How do you find your style as a company?

Here are key elements:

  1. First, know and name the emotional tone of your primary communications -- if you don't know, name the emotional affect of, say, your website. Does it upset? Soothe? Inspire? Does it evoke sex (beer ads) or a calm moment (sleeping pills) or both (chocolate)? Does it evoke love (greeting cards) or activism (charity)?
  2. Know your narrative -- your company (or your idea) is a place where something happens. A simple example: "Kathleen started her own agency so she would have the flexibility to move out west." Know your story, Keep it simple, memorable.
  3. Be visual, even jarring -- see image at bottom. Use images and words that are unsettling... and then calming. A good example is almost any photo from the edge of the Grand Canyon.
  4. Make sure that each ad, each image, each written piece strikes your emotional tone. And make it dovetail with your story. Make each item jarring enough to be memorable, but soothing at the finish.

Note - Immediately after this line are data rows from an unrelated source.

Lemma room_step f g k : fsm_wf f -> room f (S k) -> fsm_step f g -> room f 1 /\ room g k.
Proof.
  intros Hwf [Hr1 Hr2] Hst. assert (room f 1) as Hroom by (split; lia).
  pose proof (counters_step f g Hwf Hroom Hst). unfold room. split; [done|lia].
Qed.

(** Rule induction over a replayed log: a predicate kept by every transition of a
    well-formed state is kept by the whole log. *)
Lemma replay_ind (P : FSM -> Prop) f log :
  (forall g h, fsm_wf g -> room g 1 -> fsm_step g h -> P g -> P h) ->
  fsm_wf f -> Forall typed log -> room f (length log) ->
  P f -> P (replay f log) /\ fsm_wf (replay f log).
Proof.
  intros Hpres. revert f. induction log as [|cmd log IH]; intros f Hwf Hty Hroom HP; [done|].
  apply Forall_cons_iff in Hty as [Hcmd Hty]. rewrite replay_cons.
  pose proof (FSM_Apply_step f cmd Hcmd) as Hst.
  destruct (room_step _ _ _ Hwf Hroom Hst) as [Hr1 Hr].
  apply IH; eauto using fsm_step_wf.
Qed.

Lemma replay_keeps_wf f log :
  fsm_wf f -> Forall typed log -> room f (length log) -> fsm_wf (replay f log).
Proof. intros. by eapply (replay_ind (fun _ => True)). Qed.

(** ** Lease records never change

    The record of a lease is written when it is created; its id is not used again.
    So whatever part of a log two replicas have applied, their copies of a lease
    are the same. *)

(** Id [i] is allocated, and its record is [s] or gone. *)
Definition settled (i : Z) (s : Lease) (f : FSM) : Prop :=
  i < nextLeaseID f /\ forall s', leases f !! i = Some s' -> s' = s.

Lemma settled_step i s f g : fsm_wf f -> room f 1 -> fsm_step f g -> settled i s f -> settled i s g.
Proof.
  intros Hwf Hroom Hst [Hi Hs]. pose proof (counters_step f g Hwf Hroom Hst). split; [lia|].
  intros s' Hg. destruct Hst; cbn in *; eauto.
  - rewrite lookup_insert_ne in Hg by lia. eauto.
  - apply lookup_delete_Some in Hg as [_ ?]. eauto.
Qed.

(** A replica that has applied part of the log holds the record [s]. *)
Definition recorded (log : list CommandWrapper) (s : Lease) : Prop :=
  exists k, leases (replay NewFSM (take k log)) !! Lease_LeaseID s = Some s.

Lemma recorded_app log1 log2 s : recorded log1 s -> recorded (log1 ++ log2) s.
Proof.
  intros [k Hk]. exists (Nat.min k (length log1)). rewrite take_app_le by lia.
  destruct (Nat.min_spec k (length log1)) as [[_ ->]|[? ->]]; [done|]. by rewrite firstn_all, take_ge in * by lia.
Qed.

(** The first record of a lease in a log. *)
Fixpoint record_from (f : FSM) (log : list CommandWrapper) (i : Z) : option Lease :=
  match leases f !! i, log with
  | Some s, _ => Some s
  | None, [] => None
  | None, cmd :: log => record_from (post (FSM_Apply f cmd)) log i
  end.

Lemma record_from_unique f log i k s :
  fsm_wf f -> Forall typed log -> room f (length log) ->
  leases (replay f (take k log)) !! i = Some s -> record_from f log i = Some s.
Proof.
  revert f k. induction log as [|cmd log IH]; intros f k Hwf Hty Hroom Hs.
  { rewrite take_nil in Hs. simpl in *. by rewrite Hs. }
  destruct (leases f !! i) as [s0|] eqn:H0.
  - cbn [record_from]. rewrite H0. rewrite <- (take_drop k (cmd :: log)) in Hroom.
    destruct (replay_ind (settled i s0) f (take k (cmd :: log))) as [[_ Hset] _]; [apply settled_step|done|by apply Forall_take| | |].
    + unfold room in *. rewrite length_app in Hroom. lia.
    + split; [apply (wf_leases f Hwf) in H0 as []; lia|]. intros s'. congruence.
    + by rewrite (Hset s Hs).
  - cbn [record_from]. rewrite H0. destruct k as [|k]; [simpl in Hs; congruence|].
    apply Forall_cons_iff in Hty as [Hcmd Hty]. pose proof (FSM_Apply_step f cmd Hcmd) as Hst.
    destruct (room_step _ _ _ Hwf Hroom Hst) as [Hr1 Hr]. apply (IH _ k); eauto using fsm_step_wf.
Qed.

(** The copies of a lease that replicas hold at any point of a log are the same. *)
Lemma recorded_copy log s : Forall typed log -> Z.of_nat (length log) < two_64 - 1 ->
  recorded log s -> record_from NewFSM log (Lease_LeaseID s) = Some s.
Proof.
  intros Hty Hlen [k Hk]. eapply record_from_unique; [apply NewFSM_wf|done|split; cbn; lia|done].
Qed.

(** ** Prefixes of a log *)

Lemma replay_room f log1 log2 :
  fsm_wf f -> Forall typed log1 -> room f (length (log1 ++ log2)) -> room (replay f log1) (length log2).
Proof.
  revert f. induction log1 as [|cmd log1 IH]; intros f Hwf Hty Hroom; [done|].
  apply Forall_cons_iff in Hty as [Hcmd Hty]. rewrite replay_cons.
  pose proof (FSM_Apply_step f cmd Hcmd) as Hst. destruct (room_step _ _ _ Hwf Hroom Hst) as [Hr1 Hr].
  apply IH; eauto using fsm_step_wf.
Qed.

Section prefixes.
Variable log : list CommandWrapper.
Hypothesis Hty : Forall typed log.
Hypothesis Hlen : Z.of_nat (length log) < two_64 - 1.

(** The state after the first [k] commands. *)
Definition state_at (k : nat) : FSM := replay NewFSM (take k log).

Lemma state_at_wf k : fsm_wf (state_at k).
Proof.
  apply replay_keeps_wf; [apply NewFSM_wf|by apply Forall_take|]. split; cbn; rewrite length_take; lia.
Qed.

Lemma state_at_later k k' : (k <= k')%nat ->
  state_at k' = replay (state_at k) (take (k' - k) (drop k log)) /\
  Forall typed (take (k' - k) (drop k log)) /\ room (state_at k) (length (take (k' - k) (drop k log))).
Proof.
  intros Hk. assert (He : take k' log = take k log ++ take (k' - k) (drop k log)).
  { rewrite take_drop_commute. replace (k + (k' - k))%nat with k' by lia.
    rewrite <- (take_drop k (take k' log)) at 1. by rewrite take_take, Nat.min_l by lia. }
  split_and!.
  - unfold state_at. by rewrite He, replay_app.
  - by apply Forall_take, Forall_drop.
  - apply replay_room; [apply NewFSM_wf|by apply Forall_take|]. rewrite <- He. split; cbn; rewrite length_take; lia.
Qed.

Lemma state_at_S k cmd : log !! k = Some cmd -> state_at (S k) = post (FSM_Apply (state_at k) cmd).
Proof. intros Hk. unfold state_at. by rewrite (take_S_r _ _ _ Hk), replay_app. Qed.

(** Id [i] is allocated and its lease is gone. *)
Definition gone (i : Z) (f : FSM) : Prop := i < nextLeaseID f /\ leases f !! i = None.

Lemma gone_step i f g : fsm_wf f -> room f 1 -> fsm_step f g -> gone i f -> gone i g.
Proof.
  intros Hwf Hr Hst [Hi Hn]. pose proof (counters_step f g Hwf Hr Hst). split; [lia|].
  destruct Hst; cbn in *; try done.
  - by rewrite lookup_insert_ne by lia.
  - apply lookup_delete_None. by right.
Qed.

Lemma gone_later i k k' : (k <= k')%nat -> gone i (state_at k) -> gone i (state_at k').
Proof.
  intros Hk Hg. destruct (state_at_later k k' Hk) as (->&Hty'&Hroom).
  by apply (replay_ind (gone i)); [apply gone_step|apply state_at_wf|..].
Qed.

(** Between two points of a log at which a lease exists, it is not expired. *)
Lemma not_expired_between a j k i s s' cmd :
  leases (state_at a) !! i = Some s -> leases (state_at k) !! i = Some s' -> (a <= j < k)%nat ->
  log !! j = Some cmd -> GetType cmd = COMMAND_TYPE_EXPIRE_LEASE -> ExpireLease_GetLeaseId (GetExpireLease cmd) <> i.
Proof.
  intros Ha Hk Hj Hc Hexp Hid. enough (Hg : gone i (state_at k)) by (destruct Hg; congruence).
  apply (gone_later i (S j)); [lia|]. rewrite (state_at_S j cmd Hc). unfold FSM_Apply. rewrite Hexp. cbn.
  destruct (leases (state_at j) !! i) as [s0|] eqn:Hs.
  - pose proof (wf_leases _ (state_at_wf j) i s0 Hs) as [Hsid Hb _ _].
    rewrite (applyExpireLease_spec _ _ s0) by congruence. split; cbn; [lia|]. by rewrite Hsid, lookup_delete_eq.
  - unfold applyExpireLease. rewrite Hid, Hs. split; [|done]. cbn.
    destruct (state_at_later a j) as (->&Hty'&Hroom); [lia|].
    apply (replay_ind (fun f => i < nextLeaseID f)); [|apply state_at_wf|done|done|].
    + intros f g Hwf Hr Hst Hi. pose proof (counters_step f g Hwf Hr Hst). lia.
    + by apply (wf_leases _ (state_at_wf a)) in Ha as [_ [_ ?] _ _].
Qed.
End prefixes.

Lemma typed_acquire n o i : is_u64 i -> typed (NewAcquireLockCmd n o i).
Proof. unfold typed, is_i64, is_u64; cbn. lia. Qed.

This image is a wonderful example of these principles. I was passing a gallery exhibit at Terminal 5 of Heathrow Airport last year. I simply snapped a photo of a woman who was having a moment looking at art. What a composition! This image does everything a communications piece should do. It's slightly unnerving (is the woman looking at an ovary or is that a bald man? Wait, is that a real woman or part of the exhibit?). It's also inspiring (wait, are all those forms feminine?) And the more you engage with it the more a theme emerges.

Our minds love it when a theme emerges, a resolution. It's called a "payoff" in plots and in scriptwriting. It's a release. It's easier than you think to do this with your communications pieces.

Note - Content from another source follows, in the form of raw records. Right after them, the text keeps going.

(* ===== verification/FsmProps.v ===== *)
(** * Properties of the replicated state machine

    The guarantees the README states for the lock service's state, for every log
    the cluster can commit: tokens, mutual exclusion, the effect of each command
    on each branch, and determinism. *)

From S2P Require Import Prelude GoTime Errors Domain Raftlog Fsm FsmInv.

Section props.
Context {RO : RangeOrder}.

(** ** Invariant *)

(** C2: every state a replica reaches by applying a log of fewer than 2^64 - 1
    commands is well formed: each lock is stored under its own name, is backed by
    a lease that exists and belongs to the lock's owner, and carries a token in
    1..fencingCounter that no other held lock carries; each lease is stored under
    its own id, which was already allocated, and has a positive TTL and an expiry
    that fits in an int64; endpoints have non-empty ids and addresses. *)
Theorem replay_wf (log : list CommandWrapper)
    (Hty : Forall typed log) (Hlen : Z.of_nat (length log) < two_64 - 1) :
  fsm_wf (replay NewFSM log).
Proof. apply replay_keeps_wf; auto with clavis. split; cbn; lia. Qed.

(** ** Fencing tokens *)

(** Once lease [i] holds token [t] for lock [n], a different lease's token for
    [n] is larger, whatever is applied in between. *)
Definition fenced (n : string) (i t : Z) (f : FSM) : Prop :=
  t <= fencingCounter f /\
  forall l, locks f !! n = Some l ->
    t <= Lock_FencingToken l /\ (Lock_LeaseID l <> i -> t < Lock_FencingToken l).

Lemma fenced_step n i t f g :
  fsm_wf f -> room f 1 -> fsm_step f g -> fenced n i t f -> fenced n i t g.
Proof.
  intros Hwf Hroom Hst [Hc Hl]. pose proof (counters_step f g Hwf Hroom Hst). split; [lia|].
  intros l Hg. destruct (step_lock_cases f g Hwf Hroom Hst n l Hg) as [Hf|(_&Hc'&Ht&_)]; [eauto|].
  lia.
Qed.

Lemma fenced_after_acquire f n o i t d :
  fsm_wf f -> room f 1 -> is_u64 i ->
  response (FSM_Apply f (NewAcquireLockCmd n o i)) = Ok (RAcquireLock (mkAcquireLockResponse t d)) ->
  fenced n i t (post (FSM_Apply f (NewAcquireLockCmd n o i))).
Proof.
  intros Hwf Hroom Hi Hok. pose proof (acquire_ok_held _ _ _ _ _ _ Hok) as (l&Hl&Hid&Ht).
  assert (fsm_wf (post (FSM_Apply f (NewAcquireLockCmd n o i)))) as Hwf'
    by eauto using typed_acquire with clavis.
  destruct (wf_locks _ Hwf' n l Hl) as [_ _ Htok].
  split; [lia|]. intros l' Hl'. assert (l' = l) as -> by congruence. split; [lia|congruence].
Qed.

(** C3: fencing tokens order the holders of a lock. If an acquisition of [n] by
    lease [i1] returned [t1] and, after any further log, an acquisition of [n] by
    lease [i2] returned [t2], then t1 <= t2, and t1 < t2 when the leases differ:
    a downstream that remembers the largest token it saw rejects the old holder. *)
Theorem fencing_handover f log n o1 i1 t1 d1 o2 i2 t2 d2
    (Hwf : fsm_wf f) (Hty : Forall typed log) (Hi1 : is_u64 i1) (Hi2 : is_u64 i2)
    (Hroom : room f (S (S (length log))))
    (H1 : response (FSM_Apply f (NewAcquireLockCmd n o1 i1)) =
            Ok (RAcquireLock (mkAcquireLockResponse t1 d1)))
    (H2 : response (FSM_Apply (replay (post (FSM_Apply f (NewAcquireLockCmd n o1 i1))) log)
                              (NewAcquireLockCmd n o2 i2)) =
            Ok (RAcquireLock (mkAcquireLockResponse t2 d2))) :
  t1 <= t2 /\ (i1 <> i2 -> t1 < t2).
Proof.
  pose proof (fun g => FSM_Apply_step g _ (typed_acquire n o1 i1 Hi1)) as Hs1.
  destruct (room_step _ _ _ Hwf Hroom (Hs1 f)) as [Hr1 Hr].
  destruct (replay_ind (fenced n i1 t1) (post (FSM_Apply f (NewAcquireLockCmd n o1 i1)))
              (log ++ [NewAcquireLockCmd n o2 i2])) as [[_ Hf] _].
  - eauto using fenced_step.
  - eauto with clavis.
  - apply Forall_app. auto using typed_acquire.
  - by rewrite length_app, Nat.add_comm.
  - by eapply fenced_after_acquire.
  - rewrite replay_app in Hf. apply acquire_ok_held in H2 as (l&Hl&Hid&Ht).
    destruct (Hf l Hl). split; [lia|]. intros ?. assert (Lock_LeaseID l <> i1) by congruence. lia.
Qed.

(** The token minted by a command: the one returned by an acquisition that found
    the lock free. *)
Definition minted (f : FSM) (cmd : CommandWrapper) : list Z :=
  match response (FSM_Apply f cmd) with
  | Ok (RAcquireLock r) =>
    if decide (locks f !! AcquireLock_GetLockName (GetAcquireLock cmd) = None)
    then [ALR_FencingToken r] else []
  | _ => []
  end.

Fixpoint minted_by (f : FSM) (log : list CommandWrapper) : list Z :=
  match log with
  | [] => []
  | cmd :: log => minted f cmd ++ minted_by (post (FSM_Apply f cmd)) log
  end.

Lemma minted_counter f cmd : fsm_wf f -> room f 1 ->
  minted f cmd = seqZ (fencingCounter f + 1) (fencingCounter (post (FSM_Apply f cmd)) - fencingCounter f).
Proof.
  intros Hwf [Hr _]. pose proof (wf_counter f Hwf) as Hc. unfold minted.
  destruct (response (FSM_Apply f cmd)) as [[| | |]|] eqn:Hresp; revert Hresp;
    unfold FSM_Apply, applyCreateLease, applyAcquireLock, applyReleaseLock, applyExpireLease,
      applyUpsertEndpoint, applyRemoveEndpoint, fail;
    repeat case_match; intros; simplify_eq/=; rewrite ?Z.sub_diag; try done.
  rewrite wrap_u64_id by (unfold is_u64; lia).
  by replace (fencingCounter f + 1 - fencingCounter f) with 1 by lia.
Qed.

(** C4: over any log of fewer than 2^64 - 1 commands, the tokens minted are
    exactly 1, 2, 3, ... in log order, ending at the fencing counter: globally
    monotonic, never reused, never skipped. *)
Theorem minted_tokens_consecutive (log : list CommandWrapper)
    (Hty : Forall typed log) (Hlen : Z.of_nat (length log) < two_64 - 1) :
  minted_by NewFSM log = seqZ 1 (fencingCounter (replay NewFSM log)).
Proof.
  enough (forall f, fsm_wf f -> room f (length log) ->
    fencingCounter f <= fencingCounter (replay f log) /\
    minted_by f log = seqZ (fencingCounter f + 1) (fencingCounter (replay f log) - fencingCounter f)) as H.
  { destruct (H NewFSM) as [_ ->]; auto with clavis; [split; cbn; lia|].
    by rewrite Z.sub_0_r. }
  clear Hlen. induction log as [|cmd log IH]; intros f Hwf Hroom.
  { by rewrite Z.sub_diag. }
  apply Forall_cons_iff in Hty as [Hcmd Hty]. rewrite replay_cons. cbn [minted_by].
  pose proof (FSM_Apply_step f cmd Hcmd) as Hst.
  destruct (room_step _ _ _ Hwf Hroom Hst) as [Hr1 Hr].
  pose proof (counters_step _ _ Hwf Hr1 Hst) as [Hc _].
  destruct (IH Hty (post (FSM_Apply f cmd))) as [Hle ->]; eauto with clavis.
  split; [lia|]. rewrite minted_counter by done.
  set (c := fencingCounter f) in *. set (c' := fencingCounter (post _)) in *.
  set (c'' := fencingCounter (replay _ _)) in *.
  replace (c'' - c) with ((c' - c) + (c'' - c')) by lia.
  rewrite seqZ_app by lia. f_equal. f_equal. lia.
Qed.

If you can't quickly name your company style, collect images that arrest you then settle you, as the one above does for me (and for my target audience of educated, artsy, feminine-appreciating, well-traveled individuals).

Pin images that do this for you to your wall for two weeks.

You'll start to see your style. Then you can create an entire communications program around it, and your communications will start to make sense, from the inside out. By their very nature such communications will attract a certain audience. There are things you can do to reach out to that audience, sure, but do begin with a core style.